DATA IN THIS EXERCISE:
(** After the definitions of a table in a scope, its names find their functions. *)
Lemma table_found l p m par fuel s x : table_ok l = true -> x ∈ l -> whole x = true -> wf s -> abs s !! p = Some (bind_table l (m, par)) ->
  (size (heap s) <= fuel)%nat -> env_get fuel (Some p) (txt x.1.1) (zlen (txt x.1.1)) s = Ret (Some (val_native x.2)).
Proof.
  intros Hl Hx Hw Hs Hp Hf. destruct (table_entry l x Hl Hx) as (Hn & Hb & _). specialize (Hb Hw). unfold whole in Hw. apply Z.eqb_eq in Hw.
  rewrite <- Hw at 1. rewrite (surjective_pairing (bind_table l (m, par))) in Hp. eapply get_here; [done|exact Hp| |done|done].
  rewrite Hw, key_whole, bind_table_lookup. by rewrite Hb.
Qed.

Lemma key_ok nm n : name_ok nm n -> name_ok (key nm n) n /\ key (key nm n) n = key nm n.
Proof.
  intros Hn. pose proof (key_length nm n Hn) as Hl. destruct Hn as [H1 H2]. split; [unfold name_ok, zlen; lia|].
  unfold key. by rewrite take_take, Nat.min_id.
Qed.

(** The registered beginnings of the names find their functions. *)
Lemma keys_found p m par fuel s x : x ∈ global_natives -> wf s -> abs s !! p = Some (bind_table global_natives (m, par)) ->
  (size (heap s) <= fuel)%nat -> env_get fuel (Some p) (key (txt x.1.1) x.1.2) x.1.2 s = Ret (Some (val_native x.2)).
Proof.
  intros Hx Hs Hp Hf. pose proof tables_ok as Ht. apply andb_prop in Ht as [Ht _]. apply andb_prop in Ht as [Htg _].
  destruct (table_entry _ x Htg Hx) as [Hn _]. destruct (key_ok _ _ Hn) as [Hn' Hk].
  pose proof keys_bound as Hb. rewrite forallb_forall in Hb. apply list_elem_of_In in Hx. specialize (Hb x Hx). apply bool_decide_eq_true in Hb.
  rewrite (surjective_pairing (bind_table _ _)) in Hp. eapply get_here; [done|exact Hp| |done|done].
  rewrite Hk, bind_table_lookup. by rewrite Hb.
Qed.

EXERCISE PROMPT: Set down the whole of the material, exactly.

SOLUTION:
(** After the definitions of a table in a scope, its names find their functions. *)
Lemma table_found l p m par fuel s x : table_ok l = true -> x ∈ l -> whole x = true -> wf s -> abs s !! p = Some (bind_table l (m, par)) ->
  (size (heap s) <= fuel)%nat -> env_get fuel (Some p) (txt x.1.1) (zlen (txt x.1.1)) s = Ret (Some (val_native x.2)).
Proof.
  intros Hl Hx Hw Hs Hp Hf. destruct (table_entry l x Hl Hx) as (Hn & Hb & _). specialize (Hb Hw). unfold whole in Hw. apply Z.eqb_eq in Hw.
  rewrite <- Hw at 1. rewrite (surjective_pairing (bind_table l (m, par))) in Hp. eapply get_here; [done|exact Hp| |done|done].
  rewrite Hw, key_whole, bind_table_lookup. by rewrite Hb.
Qed.

Lemma key_ok nm n : name_ok nm n -> name_ok (key nm n) n /\ key (key nm n) n = key nm n.
Proof.
  intros Hn. pose proof (key_length nm n Hn) as Hl. destruct Hn as [H1 H2]. split; [unfold name_ok, zlen; lia|].
  unfold key. by rewrite take_take, Nat.min_id.
Qed.

(** The registered beginnings of the names find their functions. *)
Lemma keys_found p m par fuel s x : x ∈ global_natives -> wf s -> abs s !! p = Some (bind_table global_natives (m, par)) ->
  (size (heap s) <= fuel)%nat -> env_get fuel (Some p) (key (txt x.1.1) x.1.2) x.1.2 s = Ret (Some (val_native x.2)).
Proof.
  intros Hx Hs Hp Hf. pose proof tables_ok as Ht. apply andb_prop in Ht as [Ht _]. apply andb_prop in Ht as [Htg _].
  destruct (table_entry _ x Htg Hx) as [Hn _]. destruct (key_ok _ _ Hn) as [Hn' Hk].
  pose proof keys_bound as Hb. rewrite forallb_forall in Hb. apply list_elem_of_In in Hx. specialize (Hb x Hx). apply bool_decide_eq_true in Hb.
  rewrite (surjective_pairing (bind_table _ _)) in Hp. eapply get_here; [done|exact Hp| |done|done].
  rewrite Hk, bind_table_lookup. by rewrite Hb.
Qed.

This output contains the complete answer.